── AVAILABLE DATA ──
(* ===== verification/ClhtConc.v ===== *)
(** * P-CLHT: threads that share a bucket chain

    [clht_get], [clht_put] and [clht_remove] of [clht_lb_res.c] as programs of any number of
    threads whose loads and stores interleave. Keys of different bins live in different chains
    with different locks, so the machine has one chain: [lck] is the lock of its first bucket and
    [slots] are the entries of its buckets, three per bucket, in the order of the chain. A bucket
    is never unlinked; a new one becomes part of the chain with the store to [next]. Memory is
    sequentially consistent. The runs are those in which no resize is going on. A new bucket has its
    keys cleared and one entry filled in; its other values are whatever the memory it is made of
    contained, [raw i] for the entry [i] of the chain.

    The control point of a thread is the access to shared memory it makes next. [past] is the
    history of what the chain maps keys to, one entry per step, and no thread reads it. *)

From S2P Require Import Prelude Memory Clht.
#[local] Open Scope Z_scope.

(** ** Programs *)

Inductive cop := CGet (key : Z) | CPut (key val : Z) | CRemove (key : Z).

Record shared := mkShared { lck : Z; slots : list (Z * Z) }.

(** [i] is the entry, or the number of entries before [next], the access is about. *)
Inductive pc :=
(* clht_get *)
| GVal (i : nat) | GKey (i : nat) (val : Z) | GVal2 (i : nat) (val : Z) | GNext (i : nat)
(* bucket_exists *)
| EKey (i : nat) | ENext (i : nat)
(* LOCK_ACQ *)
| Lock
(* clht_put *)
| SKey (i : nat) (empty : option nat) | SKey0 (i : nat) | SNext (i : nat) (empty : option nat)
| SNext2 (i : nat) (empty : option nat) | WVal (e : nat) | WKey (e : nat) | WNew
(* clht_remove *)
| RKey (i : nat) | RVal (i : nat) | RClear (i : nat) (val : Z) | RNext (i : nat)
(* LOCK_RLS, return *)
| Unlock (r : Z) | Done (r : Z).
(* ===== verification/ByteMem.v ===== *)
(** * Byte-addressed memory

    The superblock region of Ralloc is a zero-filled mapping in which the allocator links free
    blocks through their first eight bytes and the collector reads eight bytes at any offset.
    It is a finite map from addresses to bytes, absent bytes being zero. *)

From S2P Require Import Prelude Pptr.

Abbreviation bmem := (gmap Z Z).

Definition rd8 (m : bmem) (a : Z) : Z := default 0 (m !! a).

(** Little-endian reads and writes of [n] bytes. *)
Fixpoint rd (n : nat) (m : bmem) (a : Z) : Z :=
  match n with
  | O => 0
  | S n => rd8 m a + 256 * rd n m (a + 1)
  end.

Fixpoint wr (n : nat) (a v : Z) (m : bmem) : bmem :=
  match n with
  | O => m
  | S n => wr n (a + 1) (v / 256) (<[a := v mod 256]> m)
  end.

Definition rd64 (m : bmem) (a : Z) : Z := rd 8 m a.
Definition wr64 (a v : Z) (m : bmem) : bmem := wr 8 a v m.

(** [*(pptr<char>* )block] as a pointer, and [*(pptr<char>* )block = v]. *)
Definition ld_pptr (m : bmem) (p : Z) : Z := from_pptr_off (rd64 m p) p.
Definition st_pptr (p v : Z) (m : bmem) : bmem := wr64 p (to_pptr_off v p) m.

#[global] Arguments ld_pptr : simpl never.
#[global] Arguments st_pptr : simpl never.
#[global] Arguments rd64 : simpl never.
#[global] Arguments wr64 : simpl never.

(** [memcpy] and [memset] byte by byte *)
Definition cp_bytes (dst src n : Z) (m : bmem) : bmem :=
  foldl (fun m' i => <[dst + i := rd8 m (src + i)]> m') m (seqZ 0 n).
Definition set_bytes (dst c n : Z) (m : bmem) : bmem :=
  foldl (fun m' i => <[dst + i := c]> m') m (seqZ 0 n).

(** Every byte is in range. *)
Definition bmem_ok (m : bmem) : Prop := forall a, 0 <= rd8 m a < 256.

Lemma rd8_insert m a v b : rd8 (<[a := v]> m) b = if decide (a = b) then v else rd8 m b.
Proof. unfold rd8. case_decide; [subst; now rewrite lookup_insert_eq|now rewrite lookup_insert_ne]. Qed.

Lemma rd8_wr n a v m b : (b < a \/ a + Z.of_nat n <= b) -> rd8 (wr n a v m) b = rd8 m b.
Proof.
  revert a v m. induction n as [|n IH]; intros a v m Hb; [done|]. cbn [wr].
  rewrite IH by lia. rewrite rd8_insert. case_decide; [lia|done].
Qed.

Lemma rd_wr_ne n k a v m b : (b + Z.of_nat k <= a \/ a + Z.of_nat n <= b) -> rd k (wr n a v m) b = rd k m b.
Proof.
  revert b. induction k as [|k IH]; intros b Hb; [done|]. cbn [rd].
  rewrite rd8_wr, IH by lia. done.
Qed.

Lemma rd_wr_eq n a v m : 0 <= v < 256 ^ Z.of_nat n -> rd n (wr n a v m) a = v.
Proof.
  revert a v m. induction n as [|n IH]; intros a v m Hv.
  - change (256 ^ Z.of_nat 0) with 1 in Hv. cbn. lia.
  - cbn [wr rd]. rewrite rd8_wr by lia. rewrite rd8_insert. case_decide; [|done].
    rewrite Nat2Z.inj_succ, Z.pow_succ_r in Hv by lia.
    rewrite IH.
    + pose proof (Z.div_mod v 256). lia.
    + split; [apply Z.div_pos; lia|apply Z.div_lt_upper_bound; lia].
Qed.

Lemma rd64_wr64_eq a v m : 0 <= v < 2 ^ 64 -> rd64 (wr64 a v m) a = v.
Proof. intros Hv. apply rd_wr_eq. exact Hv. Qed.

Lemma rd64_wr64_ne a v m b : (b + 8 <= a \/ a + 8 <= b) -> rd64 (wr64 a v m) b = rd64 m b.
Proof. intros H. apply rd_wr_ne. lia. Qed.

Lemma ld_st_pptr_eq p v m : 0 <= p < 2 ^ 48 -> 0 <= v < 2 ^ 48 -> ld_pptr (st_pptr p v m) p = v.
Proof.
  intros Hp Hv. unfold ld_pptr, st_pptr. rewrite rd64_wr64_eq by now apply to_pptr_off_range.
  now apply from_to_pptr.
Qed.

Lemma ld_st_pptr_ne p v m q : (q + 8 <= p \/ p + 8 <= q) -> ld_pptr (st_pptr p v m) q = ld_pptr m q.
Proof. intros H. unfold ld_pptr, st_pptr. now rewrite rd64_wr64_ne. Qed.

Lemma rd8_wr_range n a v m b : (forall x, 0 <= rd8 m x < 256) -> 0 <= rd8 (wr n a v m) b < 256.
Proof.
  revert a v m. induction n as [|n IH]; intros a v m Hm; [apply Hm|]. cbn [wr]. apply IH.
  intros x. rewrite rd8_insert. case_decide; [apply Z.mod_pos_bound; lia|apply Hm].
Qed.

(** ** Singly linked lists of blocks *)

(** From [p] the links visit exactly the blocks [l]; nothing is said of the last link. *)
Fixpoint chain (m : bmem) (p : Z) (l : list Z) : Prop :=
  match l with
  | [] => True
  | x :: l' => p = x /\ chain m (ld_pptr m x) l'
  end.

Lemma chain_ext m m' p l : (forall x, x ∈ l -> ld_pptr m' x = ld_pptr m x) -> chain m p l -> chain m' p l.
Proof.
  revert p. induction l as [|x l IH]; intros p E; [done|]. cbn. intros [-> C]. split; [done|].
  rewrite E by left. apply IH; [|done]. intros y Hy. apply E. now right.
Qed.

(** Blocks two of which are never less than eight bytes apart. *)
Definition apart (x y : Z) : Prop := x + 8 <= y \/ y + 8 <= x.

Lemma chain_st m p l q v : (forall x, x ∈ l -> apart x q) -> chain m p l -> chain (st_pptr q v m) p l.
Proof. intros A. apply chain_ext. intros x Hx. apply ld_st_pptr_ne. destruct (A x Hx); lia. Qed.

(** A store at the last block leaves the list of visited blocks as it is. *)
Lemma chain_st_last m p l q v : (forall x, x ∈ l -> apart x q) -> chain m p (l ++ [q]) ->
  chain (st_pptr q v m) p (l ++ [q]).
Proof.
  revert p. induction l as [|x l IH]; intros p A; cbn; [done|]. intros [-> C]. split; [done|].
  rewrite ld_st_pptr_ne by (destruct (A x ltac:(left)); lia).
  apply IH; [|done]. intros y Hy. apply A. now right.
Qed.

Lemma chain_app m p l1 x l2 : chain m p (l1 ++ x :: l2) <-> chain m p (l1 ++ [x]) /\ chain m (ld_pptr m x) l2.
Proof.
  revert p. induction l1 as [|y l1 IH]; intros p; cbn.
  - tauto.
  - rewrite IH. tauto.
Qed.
───
EXERCISE PROMPT:
Starting at the first line of the records, print each line exactly, stopping after the line that contains "blocks through their".

REPLY:
(* ===== verification/ClhtConc.v ===== *)
(** * P-CLHT: threads that share a bucket chain

    [clht_get], [clht_put] and [clht_remove] of [clht_lb_res.c] as programs of any number of
    threads whose loads and stores interleave. Keys of different bins live in different chains
    with different locks, so the machine has one chain: [lck] is the lock of its first bucket and
    [slots] are the entries of its buckets, three per bucket, in the order of the chain. A bucket
    is never unlinked; a new one becomes part of the chain with the store to [next]. Memory is
    sequentially consistent. The runs are those in which no resize is going on. A new bucket has its
    keys cleared and one entry filled in; its other values are whatever the memory it is made of
    contained, [raw i] for the entry [i] of the chain.

    The control point of a thread is the access to shared memory it makes next. [past] is the
    history of what the chain maps keys to, one entry per step, and no thread reads it. *)

From S2P Require Import Prelude Memory Clht.
#[local] Open Scope Z_scope.

(** ** Programs *)

Inductive cop := CGet (key : Z) | CPut (key val : Z) | CRemove (key : Z).

Record shared := mkShared { lck : Z; slots : list (Z * Z) }.

(** [i] is the entry, or the number of entries before [next], the access is about. *)
Inductive pc :=
(* clht_get *)
| GVal (i : nat) | GKey (i : nat) (val : Z) | GVal2 (i : nat) (val : Z) | GNext (i : nat)
(* bucket_exists *)
| EKey (i : nat) | ENext (i : nat)
(* LOCK_ACQ *)
| Lock
(* clht_put *)
| SKey (i : nat) (empty : option nat) | SKey0 (i : nat) | SNext (i : nat) (empty : option nat)
| SNext2 (i : nat) (empty : option nat) | WVal (e : nat) | WKey (e : nat) | WNew
(* clht_remove *)
| RKey (i : nat) | RVal (i : nat) | RClear (i : nat) (val : Z) | RNext (i : nat)
(* LOCK_RLS, return *)
| Unlock (r : Z) | Done (r : Z).
(* ===== verification/ByteMem.v ===== *)
(** * Byte-addressed memory

    The superblock region of Ralloc is a zero-filled mapping in which the allocator links free
    blocks through their first eight bytes and the collector reads eight bytes at any offset.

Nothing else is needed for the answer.